A 3ª Turma do STJ rejeitou recurso de ex-jogador argentino que buscava processar desenvolvedora de game no Brasil por uso indevido de imagem.

A 3ª Turma do Superior Tribunal de Justiça (STJ) proferiu decisão relevante sobre os limites da competência jurisdicional em litígios envolvendo direitos de imagem de atletas em jogos eletrônicos. O colegiado entendeu que a mera comercialização do produto em território nacional não é suficiente para fixar a competência da justiça brasileira para julgar demandas sobre o uso indevido da imagem de jogadores estrangeiros.

Contexto da Controvérsia

O caso envolveu um ex-jogador de futebol argentino que ajuizou ação contra a desenvolvedora da franquia de jogos Fifa. O autor alegava o uso não autorizado de sua imagem nas edições do game. A controvérsia jurídica central residia na possibilidade de o Poder Judiciário brasileiro processar e julgar a causa, considerando a presença do produto no mercado local.

Fundamentação da Decisão

Ao analisar o recurso, a 3ª Turma do STJ manteve o entendimento de que a comercialização global de um software não cria, automaticamente, um foro de competência para litígios internacionais dessa natureza. O tribunal ponderou sobre os critérios de conexão e territorialidade, destacando que a estrutura da relação jurídica entre o atleta e a desenvolvedora não possui elementos de conexão suficientes que justifiquem a tramitação da ação no Brasil, preservando a soberania e a aplicação das normas de direito internacional privado.

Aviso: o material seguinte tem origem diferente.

Lemma start_error (a : Action) (w : World) :
  a ≠ ClearError →
  error (store (start a w)) = None ∧ loading (store (start a w)) = true.
Proof. by destruct a. Qed.

Lemma settle_success_error (a : Action) (w : World) :
  rejection a = None → a ≠ ClearError →
  error (store (settle a w)) = error (store w)
  ∧ loading (store (settle a w)) = false.
Proof.
  by destruct a as [[r|e] | [r|e] | i [r|e] | d [r|e] | i d [r|e]
                   | i [r|e] | i [r|e] | ].
Qed.

Lemma settle_failure_error (a : Action) (w : World) (e : Error) :
  rejection a = Some e →
  error (store (settle a w))
  = Some (or_default (err_message e) (failure_text a)).
Proof.
  destruct a as [[r|e'] | [r|e'] | i [r|e'] | d [r|e'] | i d [r|e']
                | i [r|e'] | i [r|e'] | ]; simpl; by intros [= ->].
Qed.

Lemma failure_text_nonempty (a : Action) (e : Error) :
  rejection a = Some e → failure_text a ≠ "".
Proof. by destruct a. Qed.

Lemma error_explained_grows (steps : list Step) (s : Step) (w w' : World) :
  error (store w') = error (store w) →
  error_explained steps w → error_explained (steps ++ [s]) w'.
Proof.
  intros Heq H m Hm. rewrite Heq in Hm.
  destruct (H m Hm) as (Hne & b & e & Hin & Hrej & Hmsg).
  split; [done|]. exists b, e. split; [|done].
  apply elem_of_app. by left.
Qed.

Lemma interleave_error_explained (steps : list Step) :
  error_explained steps (interleave steps initial).
Proof.
  unfold interleave.
  induction steps as [|s steps IH] using rev_ind; [by intros m Hm|].
  rewrite foldl_snoc. destruct s as [a|a]; simpl.
  - destruct a;
      first [intros m Hm; by simpl in Hm
            | by apply (error_explained_grows _ _ (foldl step initial steps))].
  - destruct (rejection a) as [e|] eqn:Hrej.
    + intros m Hm. rewrite (settle_failure_error a _ e Hrej) in Hm.
      injection Hm as <-. split.
      * apply or_default_nonempty. by eapply failure_text_nonempty.
      * exists a, e. split; [|done]. apply elem_of_app. right. by left.
    + destruct a as [[r|e] | [r|e] | i [r|e] | d [r|e] | i d [r|e]
                    | i [r|e] | i [r|e] | ]; try discriminate Hrej;
        first [intros m Hm; by simpl in Hm
              | by apply (error_explained_grows _ _
                            (foldl step initial steps))].
Qed.

End NoteOverlap.

(** X2: the error field when operations overlap.  An operation clears
    the error when it starts and records a message only when it settles
    rejected; settling with success leaves the error as it finds it, so a
    successful operation can end under another operation's message.
    Whatever the schedule of starts and settlements from the initial
    state, a message shown is never empty and is the message (or the
    default text) of a rejected operation that settled in that schedule.
    Without overlap an operation is its start followed by its
    settlement. *)
Theorem note_error_under_overlap
    (steps : list NoteRuns.Step) (a : NoteStore.Action)
    (w0 : NoteStore.World) :
  let w := NoteRuns.interleave steps NoteStore.initial in
  (∀ m, NoteStore.error (NoteStore.store w) = Some m →
     m ≠ ""
     ∧ ∃ b e, NoteRuns.Settle b ∈ steps ∧ NoteRuns.rejection b = Some e
              ∧ m = or_default (err_message e) (NoteRuns.failure_text b))
  ∧ (NoteRuns.rejection a = None → a ≠ NoteStore.ClearError →
     NoteStore.error (NoteStore.store (NoteRuns.settle a w0))
     = NoteStore.error (NoteStore.store w0)
     ∧ NoteStore.loading (NoteStore.store (NoteRuns.settle a w0)) = false)
  ∧ (a ≠ NoteStore.ClearError →
     NoteStore.error (NoteStore.store (NoteRuns.start a w0)) = None
     ∧ NoteStore.loading (NoteStore.store (NoteRuns.start a w0)) = true)
  ∧ NoteStore.perform a w0 = NoteRuns.settle a (NoteRuns.start a w0).
Proof.
  simpl. split; [apply interleave_error_explained|].
  split; [apply settle_success_error|].
  split; [apply start_error | apply perform_start_settle].
Qed.

Lemma note_error_under_overlap_witness :
  NoteStore.error
    (NoteStore.store (NoteRuns.interleave overlapped_schedule
                        NoteStore.initial))
  = Some "Network Error"
  ∧ NoteStore.notes
      (NoteStore.store (NoteRuns.interleave overlapped_schedule
                          NoteStore.initial))
    = [sample_note "a" "A" false]
  ∧ "Network Error" ≠ ""
  ∧ ∃ b e, NoteRuns.Settle b ∈ overlapped_schedule
           ∧ NoteRuns.rejection b = Some e
           ∧ "Network Error"
             = or_default (err_message e) (NoteRuns.failure_text b).
Proof.
  split; [reflexivity|]. split; [reflexivity|].
  exact (proj1 (note_error_under_overlap overlapped_schedule
                  NoteStore.ClearError NoteStore.initial)
           "Network Error" eq_refl).
Defined.

(** X3: a successful [deleteNote] removes every entry with the given id
    and no other entry; when no entry has that id the active collection is
    unchanged, so deleting again changes nothing. *)
Theorem deleteNote_removes_every_match
    (i : string) (w : NoteStore.World) :
  let w' := (NoteStore.deleteNote i (Resolved tt) w).1 in
  (∀ n, n ∈ NoteStore.notes (NoteStore.store w')
        ↔ n ∈ NoteStore.notes (NoteStore.store w) ∧ NoteStore.id n ≠ i)
  ∧ ((∀ n, n ∈ NoteStore.notes (NoteStore.store w) → NoteStore.id n ≠ i) →
     NoteStore.notes (NoteStore.store w')
     = NoteStore.notes (NoteStore.store w))
  ∧ NoteStore.notes
      (NoteStore.store (NoteStore.deleteNote i (Resolved tt) w').1)
    = NoteStore.notes (NoteStore.store w').
Proof.
  simpl. split; [|split].
  - intros n. rewrite list_elem_of_filter. tauto.
  - intros Hnone. by apply filter_keeps_all.
  - apply filter_keeps_all. by intros n [Hn _]%list_elem_of_filter.
Qed.
(** * Running variance and standard deviation over a circular buffer

    A shallow embedding of [sqlite-stddev-extension.c]: the growable circular
    buffer of doubles ([WindowStatsData]), the running [sum] and [sum_sq], the
    four statistics, and the SQLite callbacks [stats_step], [stats_inverse],
    [stats_value_helper] and [stats_final_helper].

    The C [double] is an interface ([Double]) with two instances: [exact]
    (rational arithmetic without rounding, plus the NAN constant) and
    [binary64] (IEEE 754 double precision, from the Standard Library's
    [SpecFloat]).  The C [int] is a 32-bit two's complement integer carried
    in [Z], with its wrap-around written out. *)

From Stdlib Require Import ZArith QArith Qcanon Lia Ascii String.
From Stdlib Require Import Floats.SpecFloat.
From stdpp Require Import base option list.

Local Open Scope Z_scope.

(** ** Machine integers *)

Module Int.

Definition INT_MIN : Z := -2147483648.
Definition INT_MAX : Z := 2147483647.
(** [malloc] refuses a request above [PTRDIFF_MAX] bytes. *)
Definition PTRDIFF_MAX : Z := 9223372036854775807.

(** A mathematical integer stored in an [int]. *)
Definition wrap (z : Z) : Z := (z + 2147483648) mod 4294967296 - 2147483648.

Definition add (a b : Z) : Z := wrap (a + b).
Definition sub (a b : Z) : Z := wrap (a - b).
Definition mul (a b : Z) : Z := wrap (a * b).
(** C's [%] truncates towards zero. *)
Definition rem (a b : Z) : Z := Z.rem a b.

(** Conversion of an [int] to [size_t] (64 bits, unsigned), and the
    product computed in [size_t]. *)
Definition to_size (a : Z) : Z := a mod 18446744073709551616.
Definition size_mul (a b : Z) : Z := (a * b) mod 18446744073709551616.

End Int.

(** ** The numeric interface of the C [double] *)

Class Double (F : Type) : Type := {
  d_zero : F;                 (* 0.0 *)
  d_nan : F;                  (* NAN *)
  d_add : F -> F -> F;
  d_sub : F -> F -> F;
  d_mul : F -> F -> F;
  d_div : F -> F -> F;
  d_of_int : Z -> F;          (* (double) i *)
  d_isnan : F -> bool;        (* isnan *)
  d_isinf : F -> bool         (* isinf *)
}.

(** [sqrt] from [math.h], used by the two standard deviations only. *)
Class DoubleSqrt (F : Type) : Type := { d_sqrt : F -> F }.

(** ** SQLite's side of the interface

    [sqlite3ext.h] is not part of the repository: the value types, the return
    codes and the result setters are modelled by what the callbacks use. *)

Inductive value_type : Type :=
  | SQLITE_INTEGER | SQLITE_FLOAT | SQLITE_TEXT | SQLITE_BLOB | SQLITE_NULL.

Inductive return_code : Type := SQLITE_OK | SQLITE_NOMEM.

Section Embedding.

Context {F : Type} `{Double F}.

(** An argument of a callback. *)
Inductive sqlite3_value : Type :=
  | SqlInteger (i : Z)
  | SqlFloat (f : F)
  | SqlText (s : string)
  | SqlBlob (b : list Z)
  | SqlNull.

Definition sqlite3_value_type (v : sqlite3_value) : value_type :=
  match v with
  | SqlInteger _ => SQLITE_INTEGER
  | SqlFloat _ => SQLITE_FLOAT
  | SqlText _ => SQLITE_TEXT
  | SqlBlob _ => SQLITE_BLOB
  | SqlNull => SQLITE_NULL
  end.

(** [sqlite3_value_double]; [stats_step] calls it on INTEGER and FLOAT
    values only, the other cases are never read. *)
Definition sqlite3_value_double (v : sqlite3_value) : F :=
  match v with
  | SqlInteger i => d_of_int i
  | SqlFloat f => f
  | _ => d_zero
  end.

(** What a callback has reported through [sqlite3_result_*]. *)
Inductive sqlite3_context : Type :=
  | ResultUnset
  | ResultNull
  | ResultDouble (r : F)
  | ResultError (msg : string)
  | ResultNomem.

(** What the host answers to the allocations of one callback: whether
    [sqlite3_aggregate_context] can allocate the context, and, when [malloc]
    succeeds, the uninitialised contents of the block it returns. *)
Record host : Type := {
  aggregate_context_ok : bool;
  malloc_block : option (nat -> F)
}.

Definition malloc (h : host) (size : Z) : option (list F) :=
  if size <=? Int.PTRDIFF_MAX
  then g ← malloc_block h; Some (g <$> seq 0 (Z.to_nat (size / 8)))
  else None.

(** *** The data model *)

Record WindowStatsData : Type := {
  values : option (list F);   (* NULL, or the circular buffer *)
  count : Z;
  capacity : Z;
  head : Z;
  tail : Z;
  sum : F;
  sum_sq : F
}.

(** [StatsWindowContext] has the single field [data]: it is its
    [WindowStatsData]. The aggregate context of a group is absent until
    [sqlite3_aggregate_context] allocates it, zeroed. *)
Definition StatsWindowContext : Type := WindowStatsData.

Definition zeroed : StatsWindowContext :=
  {| values := None; count := 0; capacity := 0; head := 0; tail := 0;
     sum := d_zero; sum_sq := d_zero |}.

Definition sizeof_StatsWindowContext : Z := 40.

(** [sqlite3_aggregate_context]: the context if the group has one; else a
    fresh zeroed one when [nbytes] is positive and the host can allocate
    it ([ok]); else NULL. With [nbytes = 0] nothing is ever allocated. *)
Definition sqlite3_aggregate_context (ok : bool) (agg : option StatsWindowContext)
    (nbytes : Z) : option StatsWindowContext :=
  match agg with
  | Some ctx => Some ctx
  | None => if (0 <? nbytes) && ok then Some zeroed else None
  end.

(** Array access. An index outside the block is undefined behaviour in C;
    here a read gives 0.0 and a write is dropped. *)
Definition load (p : option (list F)) (i : Z) : F :=
  match p with
  | Some a => if 0 <=? i then default d_zero (a !! Z.to_nat i) else d_zero
  | None => d_zero
  end.

Definition store (p : option (list F)) (i : Z) (v : F) : option (list F) :=
  match p with
  | Some a => if 0 <=? i then Some (<[Z.to_nat i := v]> a) else Some a
  | None => None
  end.

(** *** Circular buffer and calculation helpers *)

Definition get_circular_value (data : WindowStatsData) (logical_index : Z) : F :=
  let physical_index :=
    Int.rem (Int.add (head data) logical_index) (capacity data) in
  load (values data) physical_index.

Definition add_to_circular_buffer (data : WindowStatsData) (value : F)
    : WindowStatsData :=
  {| values := store (values data) (tail data) value;
     count := Int.add (count data) 1;
     capacity := capacity data;
     head := head data;
     tail := Int.rem (Int.add (tail data) 1) (capacity data);
     sum := sum data;
     sum_sq := sum_sq data |}.

Definition remove_from_circular_buffer (data : WindowStatsData)
    : F * WindowStatsData :=
  if count data =? 0 then (d_zero, data)
  else
    let removed_value := load (values data) (head data) in
    (removed_value,
     {| values := values data;
        count := Int.sub (count data) 1;
        capacity := capacity data;
        head := Int.rem (Int.add (head data) 1) (capacity data);
        tail := tail data;
        sum := sum data;
        sum_sq := sum_sq data |}).

Definition calculate_variance_sample (data : WindowStatsData) : F :=
  if count data <? 2 then d_nan
  else
    let mean := d_div (sum data) (d_of_int (count data)) in
    let variance_pop :=
      d_sub (d_div (sum_sq data) (d_of_int (count data))) (d_mul mean mean) in
    d_mul variance_pop
      (d_div (d_of_int (count data)) (d_of_int (Int.sub (count data) 1))).

Definition calculate_variance_population (data : WindowStatsData) : F :=
  if count data <? 1 then d_nan
  else
    let mean := d_div (sum data) (d_of_int (count data)) in
    d_sub (d_div (sum_sq data) (d_of_int (count data))) (d_mul mean mean).

Context `{DoubleSqrt F}.

Definition calculate_stddev_sample (data : WindowStatsData) : F :=
  let variance := calculate_variance_sample data in
  if d_isnan variance then d_nan else d_sqrt variance.

Definition calculate_stddev_population (data : WindowStatsData) : F :=
  let variance := calculate_variance_population data in
  if d_isnan variance then d_nan else d_sqrt variance.

(** *** Context management and result handling *)

Definition INITIAL_CAPACITY : Z := 100.
Definition CAPACITY_GROWTH_FACTOR : Z := 2.
Definition sizeof_double : Z := 8.
(** * ms-365-mcp-server: conversion tools, task finder and client generator

    A shallow embedding of [src/conversion-tools.ts] (the Planner to To-Do
    field mapper, the [convert-planner-task-to-todo] tool and the
    [find-todo-task] tool) and of the text pass of [generateMcpTools]
    (the generator script), together with the properties the specification
    states about them.

    Conventions.
    - A JavaScript string is the list of its UTF-16 code units ([JS.str]).
    - The regular expressions of the source are written in a small abstract
      syntax ([JS.regex]) and run by a backtracking matcher in
      continuation-passing style, the way ECMAScript defines them.
    - Remote calls go through [graphRequest], a parameter; the tools are
      written in a state monad over the remote world that also records every
      request issued together with its outcome.
    - A payload read with [JSON.parse] is taken to have the type the source
      declares for it; the decoders are parameters as well.
    - Calls to the logger do not change what a tool returns and are left
      out. *)

From Stdlib Require Import String Ascii DecimalString.
From Stdlib Require Import ZArith NArith Lia Bool List Permutation Sorted.
Import ListNotations.

Set Implicit Arguments.
Set Warnings "-register-all".

(* ================================================================= *)
(** * Part I: the JavaScript built-ins the source relies on *)
(* ================================================================= *)

Module JS.

(** A string: UTF-16 code units. *)
Definition str := list N.

(** An ASCII literal of the source as a [str]. *)
Definition lit (s : string) : str := map N_of_ascii (list_ascii_of_string s).

Fixpoint str_eqb (a b : str) : bool :=
  match a, b with
  | [], [] => true
  | x :: a', y :: b' => (x =? y)%N && str_eqb a' b'
  | _, _ => false
  end.

(** [\w] is [[A-Za-z0-9_]]. *)
Definition is_word (c : N) : bool :=
  ((48 <=? c) && (c <=? 57) || (65 <=? c) && (c <=? 90) || (c =? 95)
   || (97 <=? c) && (c <=? 122))%N.

(** [\s], which is also what [trim] removes: WhiteSpace and LineTerminator. *)
Definition is_space (c : N) : bool :=
  (existsb (N.eqb c)
     [9; 10; 11; 12; 13; 32; 160; 5760; 8232; 8233; 8239; 8287; 12288; 65279]
   || (8192 <=? c) && (c <=? 8202))%N.

(** The fragment of regular expressions the source uses. *)
Inductive regex : Type :=
| Eps                                  (* empty pattern *)
| Cls (p : N -> bool)                  (* one code unit of a class *)
| Lit (l : str)                        (* a literal run of code units *)
| Seq (r1 r2 : regex)                  (* r1 r2 *)
| Opt (r : regex)                      (* r?  (greedy) *)
| Rep (greedy : bool) (p : N -> bool)  (* [p]*  or  [p]*? *)
| Ahead (r : regex).                   (* (?=r) *)

(** [r+] over a class. *)
Definition Plus (p : N -> bool) : regex := Seq (Cls p) (Rep true p).

Fixpoint lit_match (l s : str) : option str :=
  match l, s with
  | [], _ => Some s
  | a :: l', c :: t => if (a =? c)%N then lit_match l' t else None
  | _ :: _, [] => None
  end.

(** Greedy repetition: take as many as possible, give back one at a time. *)
Fixpoint rep_greedy (p : N -> bool) (k : str -> option str) (s : str)
  : option str :=
  match s with
  | c :: t =>
      if p c then
        match rep_greedy p k t with
        | Some r => Some r
        | None => k s
        end
      else k s
  | [] => k []
  end.

(** Lazy repetition: take as few as possible, extend one at a time. *)
Fixpoint rep_lazy (p : N -> bool) (k : str -> option str) (s : str)
  : option str :=
  match k s with
  | Some r => Some r
  | None =>
      match s with
      | c :: t => if p c then rep_lazy p k t else None
      | [] => None
      end
  end.

(** The matcher: [mt r k s] matches [r] at the head of [s] and hands the rest
    of the input to the continuation [k]; a failing continuation makes the
    matcher backtrack.  The result is the input left after the whole match. *)
Fixpoint mt (r : regex) (k : str -> option str) (s : str) : option str :=
  match r with
  | Eps => k s
  | Cls p =>
      match s with
      | c :: t => if p c then k t else None
      | [] => None
      end
  | Lit l =>
      match lit_match l s with
      | Some t => k t
      | None => None
      end
  | Seq r1 r2 => mt r1 (mt r2 k) s
  | Opt r' =>
      match mt r' k s with
      | Some x => Some x
      | None => k s
      end
  | Rep true p => rep_greedy p k s
  | Rep false p => rep_lazy p k s
  | Ahead r' =>
      match mt r' Some s with
      | Some _ => k s
      | None => None
      end
  end.

(** Length of the match of [r] at the head of [s], if any. *)
Definition match_at (r : regex) (s : str) : option nat :=
  match mt r Some s with
  | Some rest => Some (length s - length rest)
  | None => None
  end.

(** [RegExp.prototype.exec]: index and length of the leftmost match. *)
Fixpoint search (r : regex) (s : str) : option (nat * nat) :=
  match match_at r s with
  | Some n => Some (0, n)
  | None =>
      match s with
      | [] => None
      | _ :: t =>
          match search r t with
          | Some (i, n) => Some (S i, n)
          | None => None
          end
      end
  end.

(** [s.replace(r, f)] for a regex without the [g] flag: the leftmost match
    only; no match leaves [s] as it is. *)
Definition replace (r : regex) (f : str -> str) (s : str) : str :=
  match search r s with
  | Some (i, n) => firstn i s ++ f (firstn n (skipn i s)) ++ skipn (i + n) s
  | None => s
  end.

(** [s.replace(r, f)] for a regex with the [g] flag.  [skip] counts the code
    units of the current match still to be dropped.  After an empty match the
    scan moves on by one code unit. *)
Fixpoint replace_all_from (r : regex) (f : str -> str) (skip : nat) (s : str)
  : str :=
  match skip with
  | S n =>
      match s with
      | _ :: t => replace_all_from r f n t
      | [] => []
      end
  | O =>
      match match_at r s with
      | Some n =>
          f (firstn n s) ++
          match s with
          | c :: t =>
              match n with
              | O => c :: replace_all_from r f 0 t
              | S m => replace_all_from r f m t
              end
          | [] => []
          end
      | None =>
          match s with
          | c :: t => c :: replace_all_from r f 0 t
          | [] => []
          end
      end
  end.

Definition replace_all (r : regex) (f : str -> str) (s : str) : str :=
  replace_all_from r f 0 s.

(** [s.split(r)].  [acc] is the current piece, reversed; [skip] as above.  A
    match that ends where the current piece starts (an empty match at the
    start of a piece) does not split. *)
Fixpoint split_from (r : regex) (skip : nat) (acc : str) (s : str)
  : list str :=
  match skip with
  | S n =>
      match s with
      | _ :: t => split_from r n acc t
      | [] => [rev acc]
      end
  | O =>
      match s with
      | [] => [rev acc]
      | c :: t =>
          match match_at r s with
          | Some (S m) => rev acc :: split_from r m [] t
          | Some O =>
              match acc with
              | [] => split_from r 0 [c] t
              | _ :: _ => rev acc :: split_from r 0 [c] t
              end
          | None => split_from r 0 (c :: acc) t
          end
      end
  end.

Definition split (r : regex) (s : str) : list str :=
  match s with
  | [] => match match_at r [] with Some _ => [] | None => [[]] end
  | _ :: _ => split_from r 0 [] s
  end.

Fixpoint trim_start (s : str) : str :=
  match s with
  | c :: t => if is_space c then trim_start t else s
  | [] => []
  end.

Definition trim (s : str) : str := rev (trim_start (rev (trim_start s))).

(** [s.slice(0, n)]. *)
Definition slice0 (n : nat) (s : str) : str := firstn n s.

Fixpoint starts_with (p s : str) : bool :=
  match p, s with
  | [], _ => true
  | a :: p', c :: t => (a =? c)%N && starts_with p' t
  | _ :: _, [] => false
  end.

(** [s.includes(p)]. *)
Fixpoint includes (s p : str) : bool :=
  starts_with p s || match s with [] => false | _ :: t => includes t p end.

(** [x || d] where [x] is a string or [undefined]: the empty string is falsy. *)
Definition or_else (x : option str) (d : str) : str :=
  match x with
  | Some (c :: t) => c :: t
  | Some [] => d
  | None => d
  end.

(** [a.findIndex(p)], with [-1] for no index. *)
Fixpoint findIndex {A} (p : A -> bool) (l : list A) : Z :=
  match l with
  | [] => -1
  | x :: t => if p x then 0 else
      match findIndex p t with
      | Zneg _ => -1
      | i => i + 1
      end
  end%Z.

(** [Array.prototype.sort] with a comparator.  The sort is stable; for a
    consistent comparator the result is the stable sorted permutation, which
    is what this insertion sort computes: an element goes before the first
    element it does not compare above. *)
Section Sort.
Variable A : Type.
Variable cmp : A -> A -> Z.

Fixpoint insert (x : A) (l : list A) : list A :=
  match l with
  | [] => [x]
  | y :: t => if (cmp x y <=? 0)%Z then x :: y :: t else y :: insert x t
  end.

Fixpoint sort (l : list A) : list A :=
  match l with
  | [] => []
  | x :: t => insert x (sort t)
  end.
End Sort.

(** Decimal rendering of a non-negative integer, as in a template literal. *)
Definition of_nat (n : nat) : str := lit (NilZero.string_of_uint (Nat.to_uint n)).

(** [a.join(sep)]. *)
Fixpoint join (sep : str) (l : list str) : str :=
  match l with
  | [] => []
  | [x] => x
  | x :: t => x ++ sep ++ join sep t
  end.

End JS.

Import JS.

(* ================================================================= *)
(** * Part II: src/conversion-tools.ts *)
(* ================================================================= *)

(** ** Keyword extraction of find-todo-task (lines 338-343) *)

Module Keyword.

(** [/#\w+/g] *)
Definition re_hashtag : regex := Seq (Cls (N.eqb 35)) (Plus is_word).

(** [/[^\w\s]/g] *)
Definition re_special : regex := Cls (fun c => negb (is_word c || is_space c)).

(** [/\s+/] *)
Definition re_spaces : regex := Plus is_space.

(** [params.title.replace(/#\w+/g, '').replace(/[^\w\s]/g, ' ').trim()
      .split(/\s+/).find(word => word.length > 3) || params.title.slice(0, 20)] *)
Definition searchKeyword (title : str) : str :=
  or_else
    (find (fun word => 3 <? length word)
       (split re_spaces
          (trim
             (replace_all re_special (fun _ => lit " ")
                (replace_all re_hashtag (fun _ => lit "") title)))))
    (slice0 20 title).

End Keyword.


(** The same keyword, written from the words of the specification: strip
    hash-tag tokens, replace non-word characters with spaces, split on
    whitespace, take the first token longer than 3 characters, else the first
    20 characters of the raw title. *)
Module KeywordSpec.

(** A hash-tag token is a ['#'] followed by at least one word character,
    with all the word characters that follow it.  [in_tag] says that the
    scan is inside such a token. *)
Fixpoint strip_hashtags_from (in_tag : bool) (s : str) : str :=
  match s with
  | [] => []
  | c :: t =>
      if in_tag && is_word c then strip_hashtags_from true t
      else if (c =? 35)%N && match t with d :: _ => is_word d | [] => false end
           then strip_hashtags_from true t
           else c :: strip_hashtags_from false t
  end.

Definition strip_hashtags : str -> str := strip_hashtags_from false.

Definition blank_non_word : str -> str :=
  map (fun c => if is_word c then c else 32%N).

(** The tokens of a text: its maximal runs of non-whitespace characters. *)
Fixpoint tokens_from (acc : str) (s : str) : list str :=
  match s with
  | [] => match acc with [] => [] | _ :: _ => [rev acc] end
  | c :: t =>
      if is_space c then
        match acc with
        | [] => tokens_from [] t
        | _ :: _ => rev acc :: tokens_from [] t
        end
      else tokens_from (c :: acc) t
  end.
(** * VsChromiumNative: the exported text primitives of the native search DLL

    A shallow embedding of [src/Native/VsChromiumNative.cpp]:
    - [GetLineExtentFromPosition] (template over the character type) and its
      two exports [Ascii_GetLineExtentFromPosition] and
      [Utf16_GetLineExtentFromPosition];
    - [Text_HasUtf8Bom], [Text_IsAscii], [Text_GetKind];
    - [Ascii_Compare];
    - [Utf16_Search] with the comparators [char_equal] and [char_equal_icase];
    - [AsciiSearchAlgorithm_Create].

    A buffer is a list of characters and a pointer into it is an offset (a
    [Z], since the code computes pointers before the buffer's start).  A
    dereference outside the buffer is undefined in C++; here it is the
    failure [None] of a small monad that also records every offset that
    was dereferenced. *)

From Stdlib Require Import Strings.String.
From Stdlib Require Import ZArith NArith Nnat List Bool Lia Strings.Byte.
Import ListNotations.
Open Scope Z_scope.

(** ** Buffers and dereferences *)

(** [*(text + i)]: the character at offset [i], none outside the buffer. *)
Definition deref {C : Type} (text : list C) (i : Z) : option C :=
  if i <? 0 then None else nth_error text (Z.to_nat i).

(** A computation that dereferences a buffer: the offsets it dereferenced,
    in order, and its value, or [None] once a dereference left the buffer. *)
Definition Mem (A : Type) : Type := (list Z * option A)%type.

Definition ret {A} (a : A) : Mem A := ([], Some a).

Definition bind {A B} (m : Mem A) (f : A -> Mem B) : Mem B :=
  match m with
  | (t, None) => (t, None)
  | (t, Some a) => let (t', r) := f a in (t ++ t', r)
  end.

Definition load {C} (text : list C) (i : Z) : Mem C := ([i], deref text i).

Definition reads {A} (m : Mem A) : list Z := fst m.
Definition value {A} (m : Mem A) : option A := snd m.

Notation "x <- m ;; k" := (bind m (fun x => k))
  (at level 61, m at next level, right associativity).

Impactos Práticos para a Advocacia

  • Estratégia Processual: Advogados devem redobrar a atenção ao definir o foro competente em ações que envolvem empresas multinacionais e direitos de imagem.
  • Direito Internacional: A decisão reforça a necessidade de observar os tratados e normas de competência internacional antes de protocolar ações contra desenvolvedoras estrangeiras.
  • Precedentes: O julgado serve como baliza para futuras demandas envolvendo a indústria de e-sports e o licenciamento de direitos de imagem de atletas profissionais.
  • Análise de Conexão: A simples disponibilidade de um produto ou serviço no mercado brasileiro não garante, por si só, a jurisdição nacional para controvérsias de natureza privada internacional.